Nearly seven months after the success of the April Uprising, the seven-party alliance and Maoist leadership have finally narrowed down their positions.
But some issues are delaying an agreement:
. A deal on what is euphemistically called 'arms management'. Questions include: where will they be stored, who keeps the keys, what kind of surveillance will there be, how about socket bombs?
. Citizenship issues, such as a cut-off date etc.
. Rehabilitation of the Maoist army and militia and reduction of the Nepal Army to pre-insurgency size.
. The monarchy, the fate of which the Maoists are demanding be decided first.
. Constituencies for constituent assembly elections, and the composition of the CA.

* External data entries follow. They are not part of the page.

(** * postschema: role registry, shield compilation, relationship resolution,
    view synthesis, the role-scoped API description, payload hooks,
    configuration and database provisioning.

    A shallow embedding of the schema-compilation code of [postschema]
    ([__init__.py], [shield.py], [core.py], [hooks.py], [provision_db.py])
    together with the properties its specification states about it and
    further properties of the code.  Python values are modelled as the code
    uses them: [dict]s read by key as finite maps, [dict]s iterated with
    [.items()] as association lists in insertion order, [set]s as finite
    sets, exceptions as an error monad, and mutated shared lists through an
    explicit heap. *)

From stdpp Require Import base strings gmap list.
From Stdlib Require Import ZArith Ascii.

#[local] Set Warnings "-clear-no-such-hyp,-register-all".


(** ** Python prelude: exceptions and the [str] methods the code calls *)

Module Py.

(** The exception classes raised or suppressed by the modelled functions. *)
Inductive exn : Type :=
| KeyError | TypeError | IndexError | AttributeError | ValueError | NameError.

#[global] Instance exn_eq_dec : EqDecision exn.
Proof. solve_decision. Defined.
(** The first half of [grub_get_drive_partition_from_bdev_handle] when no
    entry of the three lists has the path of the handle. *)
Lemma resolution_falls_through handle dp ns t w :
  grub_efi_get_device_path fw handle = Some dp →
  path_nodes (deref (mem w) dp) = Some (ns, t) →
  Forall (λ n, ¬ cdrom_node n) ns →
  Forall (wf_device (mem w)) (fd_devices w ++ cd_devices w ++ hd_devices w) →
  list_find (has_path (mem w) dp) (fd_devices w) = None →
  (∀ e cds, cd_devices w = e :: cds → ¬ has_path (mem w) dp e) →
  list_find (has_path (mem w) dp) (hd_devices w) = None →
  grub_get_drive_partition_from_bdev_handle fw sh handle w
  = find_partition_of_disk fw (Some dp) w.
Proof.
  intros Hdp Hp Hcd Hwf Hfd Hncd Hhd.
  apply Forall_app in Hwf as [Hwfd Hwf]. apply Forall_app in Hwf as [Hwcd Hwhd].
  unfold grub_get_drive_partition_from_bdev_handle.
  rewrite Hdp, bind_eq, (cut_at_cdrom_at_id dp ns t w Hp Hcd).
  rewrite bind_eq. cbn [gets]. rewrite bind_eq. cbn [gets]. rewrite bind_eq.
  rewrite (find_whole_disk_spec (mem w) _ 0 dp ns t Hwfd Hp), Hfd. cbn [lift].
  cbn [fmap option_fmap option_map].
  rewrite bind_eq. cbn [gets]. rewrite bind_eq.
  assert (Hhds : (hds ← gets hd_devices;
                  r ← lift (find_whole_disk (mem w) hds 0x80 (Some dp));
                  match r with
                  | Some drv => mret (Some (u64 drv, 0xFFFFFF))
                  | None => find_partition_of_disk fw (Some dp)
                  end) w = find_partition_of_disk fw (Some dp) w).
  { rewrite bind_eq. cbn [gets]. rewrite bind_eq.
    by rewrite (find_whole_disk_spec (mem w) _ 0x80 dp ns t Hwhd Hp), Hhd. }
  destruct (cd_devices w) as [|e cds] eqn:Hcds; [exact Hhds|].
  apply Forall_cons in Hwcd as [He _].
  destruct (compare_at_total (mem w) e dp ns t He Hp) as [ret Hret].
  rewrite Hret. cbn [lift]. rewrite bool_decide_eq_false_2 by done.
  cbn [negb andb].
  destruct (Z.eqb_spec ret 0) as [-> | Hne]; [|exact Hhds].
  by destruct (Hncd e cds eq_refl).
Qed.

It looks daunting, but the good news is that both sides know they have to accommodate each other to survive. They are also under unrelenting arm-twisting from the international community to find the middle ground.
What is really delaying the peace process is an absence of trust. With so much bad blood from the past 11 years of violence, the government and the rebels are still wary of each other. That is why in public the Maoists are always downplaying arms management, while the government tries to make it a precondition for talks.
The Maoists need to initially lay down arms and then renounce violence. There is no other way and they know it. But they also know if they do that too quickly their commanders will rebel. The compromise: this needn't be a pre-condition for settlement. A package agreement can include a mutually acceptable method of management of arms. If there was trust, this wouldn't be difficult.
The Nepal Army has already been confined to barracks. The Maoist militia must be similarly cantoned. Reform and cutbacks of the Nepal Army and a formula for rehabilitation could be the confidence-building measures to enable Maoist leaders to sell the idea of demobilisation to their edgy comrades.
We need a sense of urgency, but undue hurry may be counterproductive. The international community wants to wrap things up before the New Year break. But sensitive political negotiations can't be rushed or squeezed to suit the timetable of outsiders. People walk slower arm-in-arm than when they stride along separately.
It's up to the seven-party alliance and the Maoists to show that they have now built trust and they are walking together up the peace path in a surefooted manner.